▶ _Extracted information_

···

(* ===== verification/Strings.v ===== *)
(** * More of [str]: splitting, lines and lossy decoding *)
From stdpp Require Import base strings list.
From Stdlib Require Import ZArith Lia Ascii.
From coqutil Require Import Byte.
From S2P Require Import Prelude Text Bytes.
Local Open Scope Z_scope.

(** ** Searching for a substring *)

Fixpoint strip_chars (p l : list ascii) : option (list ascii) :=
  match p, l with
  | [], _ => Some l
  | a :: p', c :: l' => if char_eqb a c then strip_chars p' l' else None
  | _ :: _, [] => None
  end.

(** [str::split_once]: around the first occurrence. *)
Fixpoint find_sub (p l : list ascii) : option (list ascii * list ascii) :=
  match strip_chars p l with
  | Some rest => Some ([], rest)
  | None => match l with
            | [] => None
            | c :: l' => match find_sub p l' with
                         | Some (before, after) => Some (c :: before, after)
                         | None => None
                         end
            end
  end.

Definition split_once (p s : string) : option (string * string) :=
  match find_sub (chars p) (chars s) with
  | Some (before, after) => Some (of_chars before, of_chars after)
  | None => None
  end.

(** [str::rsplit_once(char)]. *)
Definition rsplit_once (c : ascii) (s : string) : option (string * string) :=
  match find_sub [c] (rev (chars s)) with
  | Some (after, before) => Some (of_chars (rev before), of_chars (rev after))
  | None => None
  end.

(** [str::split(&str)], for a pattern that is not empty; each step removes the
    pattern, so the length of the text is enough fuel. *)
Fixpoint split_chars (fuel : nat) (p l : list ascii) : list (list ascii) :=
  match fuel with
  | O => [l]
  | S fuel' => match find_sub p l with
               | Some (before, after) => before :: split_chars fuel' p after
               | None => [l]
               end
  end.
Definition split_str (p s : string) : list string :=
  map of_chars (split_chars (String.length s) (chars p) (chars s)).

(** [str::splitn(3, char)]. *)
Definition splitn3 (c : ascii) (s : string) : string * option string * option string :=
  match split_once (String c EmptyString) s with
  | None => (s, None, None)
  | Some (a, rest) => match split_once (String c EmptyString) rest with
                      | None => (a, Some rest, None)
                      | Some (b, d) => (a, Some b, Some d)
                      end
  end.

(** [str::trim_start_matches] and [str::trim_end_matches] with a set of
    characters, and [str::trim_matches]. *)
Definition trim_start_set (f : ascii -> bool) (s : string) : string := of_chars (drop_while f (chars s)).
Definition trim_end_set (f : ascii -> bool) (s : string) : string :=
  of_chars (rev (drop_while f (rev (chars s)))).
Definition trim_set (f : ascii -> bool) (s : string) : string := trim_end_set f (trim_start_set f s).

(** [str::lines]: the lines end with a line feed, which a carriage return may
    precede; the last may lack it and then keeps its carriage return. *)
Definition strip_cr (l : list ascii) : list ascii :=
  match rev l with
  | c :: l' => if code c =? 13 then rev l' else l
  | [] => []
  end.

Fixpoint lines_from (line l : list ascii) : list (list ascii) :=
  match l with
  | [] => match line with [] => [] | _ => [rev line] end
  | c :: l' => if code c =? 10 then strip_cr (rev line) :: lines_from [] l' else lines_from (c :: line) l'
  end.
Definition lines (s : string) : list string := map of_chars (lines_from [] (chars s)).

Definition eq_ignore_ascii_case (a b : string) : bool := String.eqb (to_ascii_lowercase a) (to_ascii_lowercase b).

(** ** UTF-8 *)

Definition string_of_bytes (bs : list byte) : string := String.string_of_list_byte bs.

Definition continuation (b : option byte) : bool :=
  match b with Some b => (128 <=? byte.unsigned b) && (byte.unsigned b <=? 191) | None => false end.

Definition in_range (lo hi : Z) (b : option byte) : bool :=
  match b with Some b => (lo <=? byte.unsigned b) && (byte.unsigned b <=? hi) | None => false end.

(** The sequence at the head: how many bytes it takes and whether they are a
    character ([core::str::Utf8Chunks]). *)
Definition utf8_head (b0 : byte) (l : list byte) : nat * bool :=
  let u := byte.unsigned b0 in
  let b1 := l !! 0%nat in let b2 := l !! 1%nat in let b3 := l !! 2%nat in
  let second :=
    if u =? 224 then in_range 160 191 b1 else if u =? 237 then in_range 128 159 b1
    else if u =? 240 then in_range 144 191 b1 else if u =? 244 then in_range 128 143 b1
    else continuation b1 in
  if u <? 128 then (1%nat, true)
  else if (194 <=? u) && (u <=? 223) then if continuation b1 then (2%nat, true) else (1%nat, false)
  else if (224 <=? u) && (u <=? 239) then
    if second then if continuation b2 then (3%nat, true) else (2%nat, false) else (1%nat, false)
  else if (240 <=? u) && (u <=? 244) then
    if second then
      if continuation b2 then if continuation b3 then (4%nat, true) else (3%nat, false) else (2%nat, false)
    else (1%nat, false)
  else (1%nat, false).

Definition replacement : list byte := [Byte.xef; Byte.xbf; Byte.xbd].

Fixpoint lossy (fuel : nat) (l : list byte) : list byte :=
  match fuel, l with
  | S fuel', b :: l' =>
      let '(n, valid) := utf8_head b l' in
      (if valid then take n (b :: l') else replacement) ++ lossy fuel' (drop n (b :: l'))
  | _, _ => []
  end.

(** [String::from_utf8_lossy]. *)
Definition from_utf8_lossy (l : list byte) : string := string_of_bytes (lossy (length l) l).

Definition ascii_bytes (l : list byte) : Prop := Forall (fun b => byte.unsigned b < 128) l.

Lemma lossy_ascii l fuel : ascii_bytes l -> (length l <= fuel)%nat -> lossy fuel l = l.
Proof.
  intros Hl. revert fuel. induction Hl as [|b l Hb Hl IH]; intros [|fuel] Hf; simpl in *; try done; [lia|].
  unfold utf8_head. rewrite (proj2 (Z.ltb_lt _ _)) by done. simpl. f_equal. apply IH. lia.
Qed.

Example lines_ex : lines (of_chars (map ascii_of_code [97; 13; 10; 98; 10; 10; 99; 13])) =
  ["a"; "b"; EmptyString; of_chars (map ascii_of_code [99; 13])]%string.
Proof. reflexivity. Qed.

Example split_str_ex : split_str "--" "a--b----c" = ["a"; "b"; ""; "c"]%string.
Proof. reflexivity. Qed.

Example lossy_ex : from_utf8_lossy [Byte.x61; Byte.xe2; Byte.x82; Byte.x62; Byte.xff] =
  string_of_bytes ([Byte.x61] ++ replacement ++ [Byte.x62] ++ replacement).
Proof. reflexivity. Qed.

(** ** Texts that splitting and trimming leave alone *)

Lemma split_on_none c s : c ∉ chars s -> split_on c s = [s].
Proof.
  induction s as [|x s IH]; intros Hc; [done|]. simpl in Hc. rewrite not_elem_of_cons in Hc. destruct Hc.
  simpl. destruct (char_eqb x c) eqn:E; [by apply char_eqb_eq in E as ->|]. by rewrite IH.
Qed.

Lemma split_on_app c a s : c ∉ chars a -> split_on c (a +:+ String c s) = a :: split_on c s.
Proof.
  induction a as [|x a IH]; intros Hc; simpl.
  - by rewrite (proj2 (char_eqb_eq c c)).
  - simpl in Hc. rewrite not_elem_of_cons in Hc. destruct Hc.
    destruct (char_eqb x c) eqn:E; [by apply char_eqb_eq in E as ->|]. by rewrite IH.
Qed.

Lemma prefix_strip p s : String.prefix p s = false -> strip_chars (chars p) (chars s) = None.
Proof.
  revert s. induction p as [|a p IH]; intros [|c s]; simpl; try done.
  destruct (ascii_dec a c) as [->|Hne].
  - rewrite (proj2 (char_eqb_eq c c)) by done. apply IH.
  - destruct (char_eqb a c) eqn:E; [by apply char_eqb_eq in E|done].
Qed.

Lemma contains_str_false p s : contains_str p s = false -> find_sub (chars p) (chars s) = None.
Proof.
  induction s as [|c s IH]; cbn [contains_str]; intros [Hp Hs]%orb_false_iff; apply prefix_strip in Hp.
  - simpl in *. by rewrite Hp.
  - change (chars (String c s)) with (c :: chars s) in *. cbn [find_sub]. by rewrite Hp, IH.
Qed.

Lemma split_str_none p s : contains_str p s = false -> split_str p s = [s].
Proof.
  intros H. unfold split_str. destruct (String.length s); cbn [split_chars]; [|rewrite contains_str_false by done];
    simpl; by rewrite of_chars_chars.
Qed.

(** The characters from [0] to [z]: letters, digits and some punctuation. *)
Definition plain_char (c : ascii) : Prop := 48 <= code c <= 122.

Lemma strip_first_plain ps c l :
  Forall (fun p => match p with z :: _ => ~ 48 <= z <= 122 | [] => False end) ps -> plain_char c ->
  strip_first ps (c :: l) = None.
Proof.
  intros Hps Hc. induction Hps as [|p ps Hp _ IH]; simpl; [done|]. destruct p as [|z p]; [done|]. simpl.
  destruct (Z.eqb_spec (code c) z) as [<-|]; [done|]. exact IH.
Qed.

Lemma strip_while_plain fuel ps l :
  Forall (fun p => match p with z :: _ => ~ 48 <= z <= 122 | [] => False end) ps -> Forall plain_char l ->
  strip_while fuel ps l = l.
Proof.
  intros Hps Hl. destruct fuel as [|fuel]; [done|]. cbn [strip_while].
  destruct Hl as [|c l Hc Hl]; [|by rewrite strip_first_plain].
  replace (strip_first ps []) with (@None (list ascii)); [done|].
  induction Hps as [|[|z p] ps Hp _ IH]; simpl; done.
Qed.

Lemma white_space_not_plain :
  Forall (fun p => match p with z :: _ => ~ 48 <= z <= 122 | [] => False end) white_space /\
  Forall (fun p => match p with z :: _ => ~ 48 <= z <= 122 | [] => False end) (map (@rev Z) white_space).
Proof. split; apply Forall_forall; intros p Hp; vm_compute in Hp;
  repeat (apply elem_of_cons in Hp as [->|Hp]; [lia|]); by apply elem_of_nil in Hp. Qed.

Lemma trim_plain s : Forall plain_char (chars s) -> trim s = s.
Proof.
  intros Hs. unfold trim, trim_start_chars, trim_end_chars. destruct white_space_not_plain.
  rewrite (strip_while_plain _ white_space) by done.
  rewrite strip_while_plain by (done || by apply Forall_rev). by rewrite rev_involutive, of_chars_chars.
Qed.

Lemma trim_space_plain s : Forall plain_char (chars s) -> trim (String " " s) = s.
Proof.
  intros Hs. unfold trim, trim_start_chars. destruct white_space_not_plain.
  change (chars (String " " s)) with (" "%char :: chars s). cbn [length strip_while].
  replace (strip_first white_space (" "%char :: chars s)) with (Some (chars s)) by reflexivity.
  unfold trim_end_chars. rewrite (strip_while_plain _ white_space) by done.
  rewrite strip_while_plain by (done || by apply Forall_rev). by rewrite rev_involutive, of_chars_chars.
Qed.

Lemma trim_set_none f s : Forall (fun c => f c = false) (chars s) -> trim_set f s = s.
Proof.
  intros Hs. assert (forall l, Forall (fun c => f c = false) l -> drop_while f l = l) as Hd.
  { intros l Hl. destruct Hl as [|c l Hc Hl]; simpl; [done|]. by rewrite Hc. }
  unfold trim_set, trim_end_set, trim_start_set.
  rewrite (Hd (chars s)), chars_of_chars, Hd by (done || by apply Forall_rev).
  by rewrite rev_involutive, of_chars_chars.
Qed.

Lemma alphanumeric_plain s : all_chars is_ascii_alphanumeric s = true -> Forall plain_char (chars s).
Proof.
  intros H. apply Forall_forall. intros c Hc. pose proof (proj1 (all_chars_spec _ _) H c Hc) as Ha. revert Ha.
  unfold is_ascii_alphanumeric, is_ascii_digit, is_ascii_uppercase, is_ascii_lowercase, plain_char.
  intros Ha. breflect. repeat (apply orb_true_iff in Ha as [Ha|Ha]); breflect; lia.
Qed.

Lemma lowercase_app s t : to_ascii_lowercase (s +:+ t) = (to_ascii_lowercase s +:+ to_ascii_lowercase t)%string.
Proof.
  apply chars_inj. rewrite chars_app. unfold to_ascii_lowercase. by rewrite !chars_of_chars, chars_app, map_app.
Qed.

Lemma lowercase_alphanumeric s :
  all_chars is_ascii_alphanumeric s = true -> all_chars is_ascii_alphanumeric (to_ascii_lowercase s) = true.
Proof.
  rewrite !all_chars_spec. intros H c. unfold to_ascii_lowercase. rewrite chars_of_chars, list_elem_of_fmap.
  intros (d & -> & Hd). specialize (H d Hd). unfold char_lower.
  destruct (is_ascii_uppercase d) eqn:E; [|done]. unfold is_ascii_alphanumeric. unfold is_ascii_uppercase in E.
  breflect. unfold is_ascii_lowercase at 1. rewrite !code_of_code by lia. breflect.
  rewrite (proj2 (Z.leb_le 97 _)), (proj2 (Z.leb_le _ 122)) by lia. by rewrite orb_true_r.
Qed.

···

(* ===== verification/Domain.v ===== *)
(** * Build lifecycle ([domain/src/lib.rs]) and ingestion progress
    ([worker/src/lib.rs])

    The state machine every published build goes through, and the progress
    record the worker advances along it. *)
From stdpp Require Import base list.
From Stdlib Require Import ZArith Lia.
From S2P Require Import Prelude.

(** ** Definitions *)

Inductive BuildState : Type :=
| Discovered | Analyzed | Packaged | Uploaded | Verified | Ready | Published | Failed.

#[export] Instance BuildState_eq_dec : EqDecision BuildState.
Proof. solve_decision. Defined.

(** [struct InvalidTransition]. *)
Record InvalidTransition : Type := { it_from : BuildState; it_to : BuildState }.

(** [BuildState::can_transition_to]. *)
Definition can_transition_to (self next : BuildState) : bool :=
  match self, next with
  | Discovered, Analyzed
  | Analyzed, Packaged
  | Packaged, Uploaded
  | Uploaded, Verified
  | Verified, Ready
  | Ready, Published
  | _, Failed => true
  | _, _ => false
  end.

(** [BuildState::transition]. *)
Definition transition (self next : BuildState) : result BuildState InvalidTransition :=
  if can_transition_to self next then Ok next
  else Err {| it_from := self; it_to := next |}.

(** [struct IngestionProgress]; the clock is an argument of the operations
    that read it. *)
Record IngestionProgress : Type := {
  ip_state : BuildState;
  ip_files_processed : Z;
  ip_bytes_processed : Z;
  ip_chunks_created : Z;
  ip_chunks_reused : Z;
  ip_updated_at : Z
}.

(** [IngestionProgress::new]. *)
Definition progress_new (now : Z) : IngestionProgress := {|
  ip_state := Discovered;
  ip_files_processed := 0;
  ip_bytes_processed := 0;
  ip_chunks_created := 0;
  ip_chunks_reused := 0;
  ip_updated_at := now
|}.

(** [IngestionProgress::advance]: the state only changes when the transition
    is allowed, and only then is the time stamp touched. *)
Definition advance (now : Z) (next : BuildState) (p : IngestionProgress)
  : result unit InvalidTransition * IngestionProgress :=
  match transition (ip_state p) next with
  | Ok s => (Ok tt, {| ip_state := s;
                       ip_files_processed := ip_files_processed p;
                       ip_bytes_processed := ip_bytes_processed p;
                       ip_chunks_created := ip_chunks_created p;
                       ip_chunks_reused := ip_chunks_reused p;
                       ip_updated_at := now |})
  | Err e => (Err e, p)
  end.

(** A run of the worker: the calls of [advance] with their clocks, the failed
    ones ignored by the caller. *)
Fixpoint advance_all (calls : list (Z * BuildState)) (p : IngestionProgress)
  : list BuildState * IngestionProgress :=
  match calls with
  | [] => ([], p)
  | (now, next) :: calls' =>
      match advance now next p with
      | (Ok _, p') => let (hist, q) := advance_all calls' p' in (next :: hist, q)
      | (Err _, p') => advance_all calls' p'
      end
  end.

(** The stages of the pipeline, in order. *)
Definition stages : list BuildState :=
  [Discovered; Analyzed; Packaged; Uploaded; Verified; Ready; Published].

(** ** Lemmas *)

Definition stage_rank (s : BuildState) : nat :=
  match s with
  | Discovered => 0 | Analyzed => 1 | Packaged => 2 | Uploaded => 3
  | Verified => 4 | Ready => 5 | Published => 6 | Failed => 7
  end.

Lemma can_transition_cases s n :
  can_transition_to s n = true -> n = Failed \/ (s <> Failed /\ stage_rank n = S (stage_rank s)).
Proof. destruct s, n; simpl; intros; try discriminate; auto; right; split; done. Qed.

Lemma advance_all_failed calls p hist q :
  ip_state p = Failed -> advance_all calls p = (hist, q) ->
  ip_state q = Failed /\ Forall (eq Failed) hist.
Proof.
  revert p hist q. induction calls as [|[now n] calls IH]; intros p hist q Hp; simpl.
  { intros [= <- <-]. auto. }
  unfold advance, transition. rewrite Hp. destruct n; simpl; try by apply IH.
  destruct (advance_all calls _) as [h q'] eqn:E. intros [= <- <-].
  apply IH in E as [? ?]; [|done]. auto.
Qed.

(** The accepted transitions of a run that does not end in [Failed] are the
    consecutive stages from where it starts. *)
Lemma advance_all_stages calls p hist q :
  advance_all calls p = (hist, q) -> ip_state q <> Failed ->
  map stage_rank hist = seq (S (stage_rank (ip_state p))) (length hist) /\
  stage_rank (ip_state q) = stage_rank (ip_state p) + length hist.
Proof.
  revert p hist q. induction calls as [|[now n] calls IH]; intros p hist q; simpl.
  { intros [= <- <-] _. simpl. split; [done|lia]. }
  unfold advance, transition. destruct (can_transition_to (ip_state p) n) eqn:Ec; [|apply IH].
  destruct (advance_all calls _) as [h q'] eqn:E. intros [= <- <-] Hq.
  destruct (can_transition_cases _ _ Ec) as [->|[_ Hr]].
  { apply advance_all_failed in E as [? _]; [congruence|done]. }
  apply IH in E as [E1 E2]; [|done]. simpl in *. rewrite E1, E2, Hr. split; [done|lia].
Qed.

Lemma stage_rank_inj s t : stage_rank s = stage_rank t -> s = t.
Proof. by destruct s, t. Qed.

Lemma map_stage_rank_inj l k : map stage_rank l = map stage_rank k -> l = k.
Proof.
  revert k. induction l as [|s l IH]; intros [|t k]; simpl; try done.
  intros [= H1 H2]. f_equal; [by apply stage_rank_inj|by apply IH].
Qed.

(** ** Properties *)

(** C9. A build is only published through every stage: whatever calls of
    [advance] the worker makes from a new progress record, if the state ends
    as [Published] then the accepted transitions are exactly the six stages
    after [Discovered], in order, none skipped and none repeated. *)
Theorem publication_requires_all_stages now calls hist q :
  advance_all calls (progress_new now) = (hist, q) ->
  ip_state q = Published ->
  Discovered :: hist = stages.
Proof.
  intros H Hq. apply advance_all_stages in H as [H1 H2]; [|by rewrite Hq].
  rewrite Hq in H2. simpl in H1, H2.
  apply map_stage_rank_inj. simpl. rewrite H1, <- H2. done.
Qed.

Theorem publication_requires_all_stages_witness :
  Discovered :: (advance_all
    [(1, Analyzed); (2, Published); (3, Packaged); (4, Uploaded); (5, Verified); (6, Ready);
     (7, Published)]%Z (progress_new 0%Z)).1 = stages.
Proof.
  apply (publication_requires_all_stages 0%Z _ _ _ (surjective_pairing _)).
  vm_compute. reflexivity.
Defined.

···

▶ _Exercise objective_
The response should hold exactly the lines starting at the line with "destruct (Z.eqb_spec (code" and ending at the line with "replace (strip_first ps", and no other line of the material above.

▶ _Answer area_
  destruct (Z.eqb_spec (code c) z) as [<-|]; [done|]. exact IH.
Qed.

Lemma strip_while_plain fuel ps l :
  Forall (fun p => match p with z :: _ => ~ 48 <= z <= 122 | [] => False end) ps -> Forall plain_char l ->
  strip_while fuel ps l = l.
Proof.
  intros Hps Hl. destruct fuel as [|fuel]; [done|]. cbn [strip_while].
  destruct Hl as [|c l Hc Hl]; [|by rewrite strip_first_plain].
  replace (strip_first ps []) with (@None (list ascii)); [done|].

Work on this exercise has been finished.